- _Try it_: Go to the line in the entries below that holds "intros x Hx S entity st." and repeat exactly from there through the line that holds "destruct (SaveEntity entity true (core d) st) as [[e|] st1].", inclusive.

───── Data for this exercise ─────

(** The elements that the loop appends are path elements. *)
Lemma readPath_loop_elements (fuel : nat) :
  forall (b : bytes) (advance : Z) (acc : list iface) (err0 : option error)
         (read readNext : elementReader) (a : Z) (ds : list iface)
         (err : option error),
    Forall isPathElement acc ->
    readPath_loop fuel b advance acc err0 read readNext = Returns (a, ds, err) ->
    Forall isPathElement ds.
Proof.
  induction fuel as [|fuel IH];
    intros b advance acc err0 read readNext a ds err Hacc H.
  - discriminate.
  - rewrite readPath_loop_step in H.
    destruct (index b advance) as [c|]; [|discriminate].
    destruct (Byte.eqb c rbracket); [congruence|].
    cbv zeta in H.
    destruct (slice_from b (if 0 <? len acc then advance + 1 else advance))
      as [rest|]; [|discriminate].
    destruct (read rest) as [[n d] r].
    destruct err0 as [e0|].
    + destruct r; [congruence|discriminate].
    + rewrite toElement_app in H.
      apply IH in H; [exact H|].
      apply Forall_app. split; [exact Hacc|].
      constructor; [|constructor].
      destruct d as [d|]; [right; exists d; reflexivity|left; reflexivity].
Qed.

(** ** The claims, continued *)

(** C10.  Every element of the sequence that readPath returns is the nil
    interface or a [*entityData] whose pointer is not nil.  So ScanEntity,
    given an element back, returns: it takes the nil branch, the result of
    SaveEntity(false, nil), or the branch of an entity already read, and
    it never panics on nil entity data. *)
Theorem readPath_elements_scannable
    (readVertexElement readEdgeElement : elementReader)
    (b : bytes) (advance : Z) (ds : list iface) (err : option error) :
  readPath readVertexElement readEdgeElement b = Returns (advance, ds, err) ->
  Forall isPathElement ds
  /\ forall x : iface, In x ds ->
     forall (S : Type) (entity : Entity S) (st : S),
       ScanEntity x entity st <> Panics InvalidEntityDataNil
       /\ ((x = INil
            /\ ScanEntity x entity st = Returns (SaveEntity entity false CoreNil st))
           \/ (exists (d : entityData) (r : option error * S),
                 x = IEntityData (Some d)
                 /\ ScanEntity x entity st = saveEntityData (Some d) entity st
                 /\ ScanEntity x entity st = Returns r)).
Proof.
  intros H.
  assert (Hall : Forall isPathElement ds).
  { unfold readPath in H.
    destruct (HasPrefix b nullElementValue).
    - injection H as _ <- _. constructor.
    - destruct (index b 0) as [c|]; [|discriminate].
      destruct (negb (Byte.eqb c lbracket)).
      + injection H as _ <- _. constructor.
      + apply readPath_loop_elements in H; [exact H|constructor]. }
  split; [exact Hall|].
  intros x Hx S entity st.
  rewrite Forall_forall in Hall. destruct (Hall x Hx) as [->|[d ->]].
  - split; [discriminate|]. left. split; reflexivity.
  - assert (Hr : exists r, saveEntityData (Some d) entity st = Returns r).
    { unfold saveEntityData.
      destruct (SaveEntity entity true (core d) st) as [[e|] st1].
      - eexists; reflexivity.
      - destruct (SaveProperties entity); eexists; reflexivity. }
    destruct Hr as [r Hr].
    change (ScanEntity (IEntityData (Some d)) entity st)
      with (saveEntityData (Some d) entity st).
    split; [rewrite Hr; discriminate|].
    right. exists d, r. split; [reflexivity|]. split; [reflexivity|exact Hr].
Qed.

(** C5.  When readPath recognises a literal that does not extend to the
    end of the buffer (the count consumed is not the length of the input),
    ScanPath returns an error and does not call SavePath: the state of
    every consumer is left as it was, and a consumer that records its
    calls has recorded none. *)
Theorem ScanPath_trailing_bytes
    (readVertexElement readEdgeElement : elementReader)
    (b : bytes) (advance : Z) (ds : list iface) :
  readPath readVertexElement readEdgeElement b = Returns (advance, ds, None) ->
  advance <> len b ->
  (forall (S : Type) (saver : PathSaver S) (st : S),
      ScanPath readVertexElement readEdgeElement (IBytes b) saver st
      = Returns (Some (BadGraphpath b), st))
  /\ ScanPath readVertexElement readEdgeElement (IBytes b) recorder []
     = Returns (Some (BadGraphpath b), []).
Proof.
  intros Hread Hneq.
  assert (Hall : forall (S : Type) (saver : PathSaver S) (st : S),
             ScanPath readVertexElement readEdgeElement (IBytes b) saver st
             = Returns (Some (BadGraphpath b), st)).
  { intros S saver st. unfold ScanPath.
    destruct (len b <? 1) eqn:Hn.
    - destruct b as [|c b]; [discriminate Hread|].
      apply Z.ltb_lt in Hn. rewrite len_cons in Hn.
      pose proof (len_nonneg b). lia.
    - rewrite Hread.
      destruct (advance =? len b) eqn:Heq.
      + apply Z.eqb_eq in Heq. contradiction.
      + reflexivity. }
  split; [exact Hall|apply Hall].
Qed.

(** C9.  For a nil source ScanEntity calls SaveEntity(false, nil) and
    ScanPath calls SavePath(false, nil), and each returns what the
    consumer returned; no reader is involved, and the only call that a
    recording consumer receives is that one. *)
Theorem scan_nil_source
    (readVertexElement readEdgeElement : elementReader)
    (S T : Type) (entity : Entity S) (saver : PathSaver T) (st : S) (pt : T) :
  ScanEntity INil entity st = Returns (SaveEntity entity false CoreNil st)
  /\ ScanPath readVertexElement readEdgeElement INil saver pt
     = Returns (SavePath saver false [] pt)
  /\ ScanEntity INil (traced entity) (st, [])
     = Returns (fst (SaveEntity entity false CoreNil st),
                (snd (SaveEntity entity false CoreNil st),
                 [CallSaveEntity false CoreNil]))
  /\ ScanPath readVertexElement readEdgeElement INil recorder []
     = Returns (None, [(false, [])]).
Proof.
  split; [reflexivity|]. split; [reflexivity|]. split; [|reflexivity].
  simpl. destruct (SaveEntity entity false CoreNil st). reflexivity.
Qed.

(** C4.  For an entity that was read, saveEntityData first calls
    SaveEntity(true, core).  If that returns an error, the error is the
    result and nothing else is called.  Otherwise the properties are
    delivered, by SaveProperties(raw) when the consumer implements
    PropertiesSaver and by json.Unmarshal(raw, consumer) when it does
    not, and the result of that step is returned as it is. *)
Theorem saveEntityData_calls
    (S : Type) (entity : Entity S) (d : entityData) (st : S) :
  saveEntityData (Some d) (traced entity) (st, []) =
  let (r1, st1) := SaveEntity entity true (core d) st in
  match r1 with
  | Some e => Returns (Some e, (st1, [CallSaveEntity true (core d)]))
  | None =>
      match SaveProperties entity with
      | Some saveProperties =>
          let (r2, st2) := saveProperties (properties d) st1 in
          Returns (r2, (st2, [CallSaveEntity true (core d);
                              CallSaveProperties (properties d)]))
      | None =>
          let (r2, st2) := jsonUnmarshal entity (properties d) st1 in
          Returns (r2, (st2, [CallSaveEntity true (core d);
                              CallJsonUnmarshal (properties d)]))
      end
  end.
Proof.
  unfold saveEntityData, traced. simpl.
  destruct (SaveEntity entity true (core d) st) as [[e|] st1]; [reflexivity|].
  destruct (SaveProperties entity) as [saveProperties|].
  - destruct (saveProperties (properties d) st1). reflexivity.
  - destruct (jsonUnmarshal entity (properties d) st1). reflexivity.
Qed.

Lemma readPath_alternates_witness :
  readPath EntityLexer.readVertexElement EntityLexer.readEdgeElement
    (path_text scenarioD_literals)
    = Returns (37, map toElement scenarioD_entities, None)
  /\ List.length (map toElement scenarioD_entities) = 3%nat.
Proof.
  destruct (readPath_alternates EntityLexer.readVertexElement
              EntityLexer.readEdgeElement scenarioD_literals scenarioD_entities)
    as [Hread [Hcount _]].
  - vm_compute. reflexivity.
  - simpl. discriminate.
  - unfold scenarioD_literals, scenarioD_entities.
    repeat (apply recognised_cons; [vm_compute; reflexivity|]).
    apply recognised_nil.
  - split; [exact Hread|exact Hcount].
Defined.

Lemma readPath_elements_scannable_witness :
  Forall isPathElement (map toElement scenarioD_entities).
Proof.
  apply (readPath_elements_scannable EntityLexer.readVertexElement
           EntityLexer.readEdgeElement (path_text scenarioD_literals) 37
           (map toElement scenarioD_entities) None).
  vm_compute. reflexivity.
Defined.

Lemma ScanPath_trailing_bytes_witness :
  ScanPath EntityLexer.readVertexElement EntityLexer.readEdgeElement
    (IBytes scenarioD_trailing) recorder []
  = Returns (Some (BadGraphpath scenarioD_trailing), []).
Proof.
  apply (ScanPath_trailing_bytes EntityLexer.readVertexElement
           EntityLexer.readEdgeElement scenarioD_trailing 37
           (map toElement scenarioD_entities)).
  - vm_compute. reflexivity.
  - vm_compute. discriminate.
Defined.

(** ** Where the code departs from the claims *)

(** C1.  On the source [NULL] ScanPath calls SavePath(true, nil), not
    SavePath(false, nil): readPath returns the length of the sentinel and
    no element, exactly as it does for the literal of the empty path, and
    ScanPath treats the two alike. *)
Theorem ScanPath_null_literal_valid
    (readVertexElement readEdgeElement : elementReader)
    (S : Type) (saver : PathSaver S) (st : S) :
  readPath readVertexElement readEdgeElement (B "NULL") = Returns (4, [], None)
  /\ ScanPath readVertexElement readEdgeElement (IBytes (B "NULL")) saver st
     = Returns (SavePath saver true [] st)
  /\ ScanPath readVertexElement readEdgeElement (IBytes (B "NULL")) saver st
     = ScanPath readVertexElement readEdgeElement (IBytes (B "[]")) saver st
  /\ ScanPath readVertexElement readEdgeElement (IBytes (B "NULL")) recorder []
     = Returns (None, [(true, [])]).
Proof. repeat split. Qed.

(** C2.  On the buffer [[x]] the vertex reader of the spec reports a
    malformed literal for [x]], yet readPath returns no error: it appends
    a nil element for it (and one more for the edge reader's failure on
    the closing bracket) and ScanPath delivers the two to SavePath. *)
Theorem readPath_keeps_malformed_element :
  EntityLexer.readVertexElement (B "x]")
    = (0, None, Some EntityLexer.MalformedEntityLiteral)
  /\ readPath EntityLexer.readVertexElement EntityLexer.readEdgeElement (B "[x]")
     = Returns (3, [INil; INil], None)
  /\ ScanPath EntityLexer.readVertexElement EntityLexer.readEdgeElement
       (IBytes (B "[x]")) recorder []
     = Returns (None, [(true, [INil; INil])]).
Proof. repeat split. Qed.

(** C3.  With semicolons in the place of the commas of Scenario D,
    readPath skips each of them unread and returns the same three
    elements as for Scenario D itself, and ScanPath delivers them. *)
Theorem readPath_skips_any_separator :
  readPath EntityLexer.readVertexElement EntityLexer.readEdgeElement
    scenarioD_semicolons
    = Returns (37, map toElement scenarioD_entities, None)
  /\ readPath EntityLexer.readVertexElement EntityLexer.readEdgeElement
       scenarioD_semicolons
     = readPath EntityLexer.readVertexElement EntityLexer.readEdgeElement
         (path_text scenarioD_literals)
  /\ ScanPath EntityLexer.readVertexElement EntityLexer.readEdgeElement
       (IBytes scenarioD_semicolons) recorder []
     = Returns (None, [(true, map toElement scenarioD_entities)]).
Proof. repeat split; vm_compute; reflexivity. Qed.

─────

- _Final answer_:
  intros x Hx S entity st.
  rewrite Forall_forall in Hall. destruct (Hall x Hx) as [->|[d ->]].
  - split; [discriminate|]. left. split; reflexivity.
  - assert (Hr : exists r, saveEntityData (Some d) entity st = Returns r).
    { unfold saveEntityData.
      destruct (SaveEntity entity true (core d) st) as [[e|] st1].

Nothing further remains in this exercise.